There is no doubt the Lyra Voice will be an upgrade from whatever router your Internet Service Provider (ISP) gives you. That’s more an indictment against the subpar hardware ISPs use, but in any case, Asus offers an upgrade here.
I particularly tested the Lyra Voice in a home where a mesh network with a single node was deployed to expand the signal. What I wanted to see was how well the router would work on its own in covering the same square footage. For the most part, it handled itself really well, maintaining a steady flow of bandwidth throughout.
The problem was that throughput declined the further I was from it. Totally understandable, as that’s how routers generally work. Go further away and the signal weakens, thus degrading throughput. There were times where streaming from multiple devices caused some performance hiccups, but I was able to mitigate that by setting up QoS to prioritize that kind of network traffic.
The advanced features may go over your head if you don’t recognize what they are, but it’s worth trying to learn them. The network diagnostic tool helps gauge how well everything is running. Firmware updates aren’t automatic, so it’s important to keep the Lyra Voice updated. Setting up a guest network is a great way to get visiting friends and family online.
The lack of LAN ports in the back could be problematic if you have various products needing the physical connection. Some smart home products use hubs to communicate across the network, as do network storage drives and VoIP phone lines. If you need more ports, you’ll have to get a switch.

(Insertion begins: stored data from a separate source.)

(* ===== verification/Inputs.v ===== *)
(** agent/workflow.py, the declarations around the graph of a workflow: its inputs with
    their types, options and defaults, the values a run is given, its launch methods, and
    what happens at its end.

    None is WorkflowDefError.  Declarations are JSON objects with distinct keys. *)
From S2P Require Import Prelude Json Text Windows Retry Stream Messages Graph Refs Workflow.

Definition INPUT_TYPES : list string := ["string"; "number"; "boolean"; "json"; "array"; "model"; "account"; "cdp_client"; "proxy"].
Definition _RESOURCE_INPUT_TYPES : list string := ["model"; "account"; "cdp_client"; "proxy"].
Definition TRIGGER_KINDS : list string := ["cron"].
Definition TRIGGER_PARAM_SOURCES : list string := ["agent"; "custom"; "account_list"].
Definition NOTIFY_WHEN : list string := ["success"; "failed"; "always"].
Definition MAX_NOTIFY_TEMPLATE_CHARS : nat := Z.to_nat 2000.

Section inputs.
Variable py_str : json -> string.
Abbreviation field := (field_text py_str).
Abbreviation str_ := (json_str_of py_str).

(** [re.fullmatch("[A-Za-z_][A-Za-z0-9_]*", s)] *)
Definition identifier (s : string) : bool :=
  match s with String c s' => letter c && str_all word_char s' | EmptyString => false end.

(** ** Values of a declared type *)

(** [float(v)]: None is TypeError or ValueError. *)
Definition float_of (v : json) : option num :=
  match v with JStr s => py_float s | v => as_number v end.
Definition _same_scalar (a b : json) : bool :=
  py_eq a b ||
  match a, b with
  | JBool _, _ | _, JBool _ => String.eqb (lower (strip (str_ a))) (lower (strip (str_ b)))
  | _, _ => match float_of a, float_of b with
            | Some x, Some y => match num_cmp x y with Some Eq => true | _ => false end
            | _, _ => String.eqb (str_ a) (str_ b)
            end
  end.
(** [re.fullmatch("[+-]?\d+", s)] *)
Definition plain_int (s : string) : bool :=
  match s with
  | String "+" r | String "-" r => str_truthy r && str_all digit r
  | r => str_truthy r && str_all digit r
  end.
Definition number_of_text (s : string) : option json :=
  if plain_int s then JNum <$> (tostring <$> py_int_text s)
  else match py_float s with Some _ => Some (JNum s) | None => None end.
Definition truth_of_text (s : string) : option bool :=
  let low := lower (strip s) in
  if bool_decide (low ∈ ["true"; "1"; "yes"; "on"]) then Some true
  else if bool_decide (low ∈ ["false"; "0"; "no"; "off"]) then Some false else None.
(** [str(a or b or ... or "")] over the fields of an object. *)
Fixpoint first_field (ks : list string) (d : list (string * json)) : string :=
  match ks with
  | [] => ""
  | k :: ks' => match truthy_field k d with Some v => str_ v | None => first_field ks' d end
  end.
Definition _name_of (v : json) : string :=
  match v with JObj d => first_field ["username"; "name"] d | _ => str_ v end.
Definition account_of_text (s : string) : json :=
  if startswith "[" (strip s) then
    match loads (strip s) with Some (JArr l) => JArr (JStr ∘ _name_of <$> l) | _ => JStr s end
  else JStr s.
(** A value that is not null. *)
Definition coerce_value (type_ : string) (raw : json) : option json :=
  if String.eqb type_ "string" then Some (JStr (str_ raw))
  else if String.eqb type_ "number" then
    match raw with JBool _ => None | JNum _ => Some raw | _ => number_of_text (strip (str_ raw)) end
  else if String.eqb type_ "boolean" then
    match raw with JBool _ => Some raw | _ => JBool <$> truth_of_text (str_ raw) end
  else if String.eqb type_ "array" then
    match raw with
    | JArr _ => Some raw
    | JStr s => match loads s with Some (JArr l) => Some (JArr l) | _ => None end
    | _ => None
    end
  else if bool_decide (type_ ∈ ["model"; "cdp_client"; "proxy"]) then
    Some (JStr (match raw with JObj d => first_field ["id"; "model_name"; "client_id"; "name"] d | _ => str_ raw end))
  else if String.eqb type_ "account" then
    Some (match raw with
          | JArr l => JArr (JStr ∘ _name_of <$> l)
          | JStr s => account_of_text s
          | _ => JStr (_name_of raw)
          end)
  else Some raw.
Definition _coerce_one (type_ : string) (raw : json) : option json :=
  match raw with JNull => Some JNull | _ => coerce_value type_ raw end.

(** ** Declared inputs *)

Record input_spec := InputSpec {
  in_type : string; in_note : string; in_site : option string; in_default : option json; in_options : list json; in_required : option bool }.
(** The first of the options that read the same. *)
Fixpoint dedup_options (seen : list string) (l : list json) : list json :=
  match l with
  | [] => []
  | o :: l' => if bool_decide (str_ o ∈ seen) then dedup_options seen l' else o :: dedup_options (str_ o :: seen) l'
  end.
Definition scalar (v : json) : bool := match v with JNull | JObj _ | JArr _ => false | _ => true end.
Definition check_options (type_ : string) (v : option json) : option (list json) :=
  match v with
  | None | Some JNull => Some []
  | Some (JArr ((_ :: _) as l)) =>
      if negb (bool_decide (type_ ∈ ["json"; "array"])) && forallb scalar l then Some (dedup_options [] l) else None
  | Some _ => None
  end.
Definition check_default (type_ : string) (options : list json) (v : option json) : option (option json) :=
  match v with
  | None | Some JNull => Some None
  | Some raw =>
      dv ← _coerce_one type_ raw;
      if negb (match options with [] => true | _ => false end) && negb (bool_decide (type_ ∈ _RESOURCE_INPUT_TYPES)) &&
         negb (existsb (_same_scalar dv) options)
      then None else Some (Some dv)
  end.
Definition check_spec (seen : list string) (spec : json) : option (string * input_spec) :=
  match spec with
  | JObj d =>
      let key := field "key" d in
      let type_ := lower (strip (str_or (get_text py_str d "type") "string")) in
      if identifier key && negb (bool_decide (key ∈ seen)) && negb (bool_decide (key ∈ _VAR_ROOTS)) && none_field "source" d &&
         bool_decide (type_ ∈ INPUT_TYPES)
      then options ← check_options type_ (dict_get "options" d);
           dv ← check_default type_ options (dict_get "default" d);
           let site := field "site_url" d in
           Some (key, InputSpec type_ (get_text py_str d "note")
                        (if String.eqb type_ "account" && str_truthy site then Some site else None) dv options
                        (match dict_get "required" d with None | Some JNull => None | Some v => Some (json_truthy v) end))
      else None
  | _ => None
  end.
Fixpoint check_specs (table : list (string * input_spec)) (l : list json) : option (list (string * input_spec)) :=
  match l with
  | [] => Some table
  | spec :: l' => e ← check_spec table.*1 spec; check_specs (table ++ [e]) l'
  end.
Definition validate_inputs (defn : node) : option (list (string * input_spec)) :=
  match dict_get "inputs" defn with
  | None | Some JNull => Some []
  | Some (JArr l) => check_specs [] l
  | Some _ => None
  end.

(** ** Values of a run *)

Definition coerce_input (table : list (string * input_spec)) (key : string) (raw : json) : option json :=
  match dict_get key table, raw with
  | None, _ => Some raw
  | Some _, JNull => Some JNull
  | Some spec, _ =>
      v ← _coerce_one (in_type spec) raw;
      match in_options spec with
      | [] => Some v
      | opts => if existsb (_same_scalar v) opts then Some v else None
      end
  end.
Fixpoint coerce_all (table : list (string * input_spec)) (values : list (string * json)) : option (list (string * json)) :=
  match values with
  | [] => Some []
  | (k, raw) :: values' => v ← coerce_input table k raw; rest ← coerce_all table values'; Some ((k, v) :: rest)
  end.
Definition coerce_inputs (defn : node) (values : list (string * json)) : option (list (string * json)) :=
  table ← validate_inputs defn; coerce_all table values.
(** The filled values, and the required keys that are missing. *)
Fixpoint fill_defaults (table : list (string * input_spec)) (out : list (string * json)) : list (string * json) * list string :=
  match table with
  | [] => (out, [])
  | (key, spec) :: table' =>
      match default JNull (dict_get key out) with
      | JNull => match in_default spec with
                 | Some dv => fill_defaults table' (dict_set key dv out)
                 | None => let '(out', missing) := fill_defaults table' out in
                           (out', if default false (in_required spec) then key :: missing else missing)
                 end
      | _ => fill_defaults table' out
      end
  end.
Definition apply_input_defaults (defn : node) (values : list (string * json)) : option (list (string * json)) :=
  table ← validate_inputs defn;
  match fill_defaults table values with (out, []) => Some out | _ => None end.
(** What a run starts with. *)
Definition run_inputs (defn : node) (values : list (string * json)) : option (list (string * json)) :=
  coerced ← coerce_inputs defn values; apply_input_defaults defn coerced.
End inputs.

(** ** Launch methods and the end of a run *)

Section launch.
Variable py_str : json -> string.
Abbreviation field := (field_text py_str).

Inductive trigger_params := AccountList (url : string) (multiple : bool) | StaticValue (source : string) (value : list (string * json)).
Record trigger := Trigger { tr_id : string; tr_kind : string; tr_label : string; tr_cron : string; tr_enabled : bool; tr_params : trigger_params }.
(** [d.get(k)] that must be an object, absent or null standing for the empty one. *)
Definition object_field (k : string) (d : node) : option node :=
  match default JNull (dict_get k d) with JNull => Some [] | JObj o => Some o | _ => None end.
(** [str(d.get(k) or dflt).strip().lower()] *)
Definition word_field (k dflt : string) (d : node) : string := lower (strip (str_or (get_text py_str d k) dflt)).
Definition check_trigger_params (d : node) : option trigger_params :=
  params ← object_field "params" d;
  let source := word_field "source" "custom" params in
  if negb (bool_decide (source ∈ TRIGGER_PARAM_SOURCES)) then None
  else if String.eqb source "account_list" then
    let url := field "url" params in
    if str_truthy url then Some (AccountList url (match dict_get "multiple" params with Some v => json_truthy v | None => false end)) else None
  else StaticValue source <$> object_field "value" params.
Definition check_trigger (seen : list string) (spec : json) : option trigger :=
  match spec with
  | JObj d =>
      let tid := field "id" d in
      let kind := word_field "kind" "cron" d in
      let cron := field "cron" d in
      if identifier tid && negb (bool_decide (tid ∈ seen)) && bool_decide (kind ∈ TRIGGER_KINDS) && str_truthy cron
      then params ← check_trigger_params d;
           Some (Trigger tid kind (get_text py_str d "label") cron (match dict_get "enabled" d with Some (JBool false) => false | _ => true end) params)
      else None
  | _ => None
  end.
Fixpoint check_triggers (done_ : list trigger) (l : list json) : option (list trigger) :=
  match l with
  | [] => Some done_
  | spec :: l' => t ← check_trigger (tr_id <$> done_) spec; check_triggers (done_ ++ [t]) l'
  end.
Definition validate_triggers (defn : node) : option (list trigger) :=
  match dict_get "triggers" defn with
  | None | Some JNull => Some []
  | Some (JArr l) => check_triggers [] l
  | Some _ => None
  end.

Record end_config := EndConfig { end_template : string; end_channels : list string; end_when : string; end_params : node }.
Definition channel_id (c : json) : option string :=
  match c with JStr s => if str_truthy (strip s) then Some (strip s) else None | _ => None end.
Definition validate_end (d : node) : option end_config :=
  channels ← match default JNull (dict_get "notify_channels" d) with JNull => Some [] | JArr l => mapM channel_id l | _ => None end;
  params ← object_field "notify_params" d;
  let template := get_text py_str d "notify_template" in
  let notify_when := word_field "notify_when" "always" d in
  if (length (chars_of template) <=? MAX_NOTIFY_TEMPLATE_CHARS)%nat && bool_decide (notify_when ∈ NOTIFY_WHEN)
  then Some (EndConfig template channels notify_when params) else None.
(** The agent a failure is handed to. *)
Definition validate_failure (d : node) : option (option Z) :=
  if negb (none_field "action" d) then None
  else match default JNull (dict_get "agent_id" d) with JNull => Some None | v => Some <$> json_int v end.
Definition validate_end_failure (defn : node) : option (end_config * option Z) :=
  e ← object_field "end" defn; end_norm ← validate_end e;
  f ← object_field "failure" defn; failure_norm ← validate_failure f;
  Some (end_norm, failure_norm).

(** The whole check of a definition: None is refused, Some None the empty shell of a
    definition that is still to be drawn. *)
Definition validate_def (defn : json) (allow_empty : bool) : option (option (list (string * node) * list edge)) :=
  match defn with
  | JObj d =>
      inputs ← validate_inputs py_str d;
      _ ← validate_triggers d;
      _ ← validate_end_failure d;
      match dict_get "nodes" d with
      | Some (JArr []) => if allow_empty then Some None else None
      | _ => Some <$> validate_graph py_str inputs.*1 d
      end
  | _ => None
  end.
End launch.

Example run_inputs_ex :
  run_inputs dump_value
    [("inputs", JArr [JObj [("key", JStr "n"); ("type", JStr "number"); ("required", JBool true)];
                      JObj [("key", JStr "mode"); ("options", JArr [JStr "a"; JStr "b"]); ("default", JStr "b")]])]
    [("n", JStr " 7 "); ("x", JNull)]
  = Some [("n", JNum "7"); ("x", JNull); ("mode", JStr "b")].
Proof. by vm_compute. Qed.
(** ** Schedules, to run a system *)

Inductive happening := Arrive (r : claimant) | Go (i : nat) (c : outside) | Ack (to : message_status) (attempt : option Z) (reason : option string) | Later (t : Z).
Definition advance (s : system) (e : happening) : system :=
  match e with
  | Arrive r => System (sys s) (running s ++ [handle r])
  | Go i c => match running s !! i with
              | Some (Call o k) => System (perform c (sys s) o).1 (<[i := k (perform c (sys s) o).2]> (running s))
              | _ => s
              end
  | Ack to attempt reason => System (ack to attempt (now (sys s)) reason (sys s)) (running s)
  | Later t => System (Shared (ev (sys s)) (task (sys s)) (Z.max t (now (sys s))) (history (sys s)) (sent (sys s))) (running s)
  end.
Definition play (s : system) (es : list happening) : system := foldl advance s es.

(** One request to its end, nothing else happening. *)
Fixpoint alone {A} (c : outside) (w : shared) (p : program A) : shared * (A + error) :=
  match p with
  | Return a => (w, inl a)
  | Raise e => (w, inr e)
  | Call o k => let '(w', r) := perform c w o in alone c w' (k r)
  end.

Definition calm_choice : outside := Outside (Session "s" false) (fun t => t) true Accepted true.
Definition start_shared (e : option event_row) : shared := Shared e (TaskRow None "pending" (Some "s")) 1000 [] [].
Definition started_with (e : option event_row) : system := System (start_shared e) [].
Definition hello : claimant := Send (fun _ => "") (TaskView "" "pending" true) " hi " [].
Example send_ex : (alone calm_choice (start_shared None) (handle hello)).2 = inl (Some (Dispatching, 1)).
Proof. by vm_compute. Qed.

The Lyra Voice isn’t going to shake the ground with its audio performance, but it’s still a reasonably good speaker. I would compare it to a mid-range Bluetooth speaker. Not super crisp and loud, but still clear and resonant enough to fill smaller rooms with decent sound. That’s more than I can ask for from a router that has a built-in speaker.
The real value in having a speaker in this is that it can effectively replace a Bluetooth or Alexa speaker of a similar calibre. It’s not going to match a Sonos One, of course, but it’s good enough to challenge Bluetooth speakers that are north of $100.
I like what Asus tried to do here. Router versatility has often focused on network performance, which makes total sense, but the company has tried to do that and more with the Lyra Voice. The Alexa and Bluetooth speaker integration is cool, and works pretty seamlessly. And that’s on top of the fact you can use this as part of an Asus AiMesh setup, or as a network repeater—even when the central router is from another brand.
That means you can keep your existing router, and have a triple use case of an extender, speaker and voice assistant all in one device. It’s rare to come across that kind of scenario in a router. If you think you could benefit from the unique combination of features, you may like what Asus did here as well.
The Asus Lyra Voice is available now.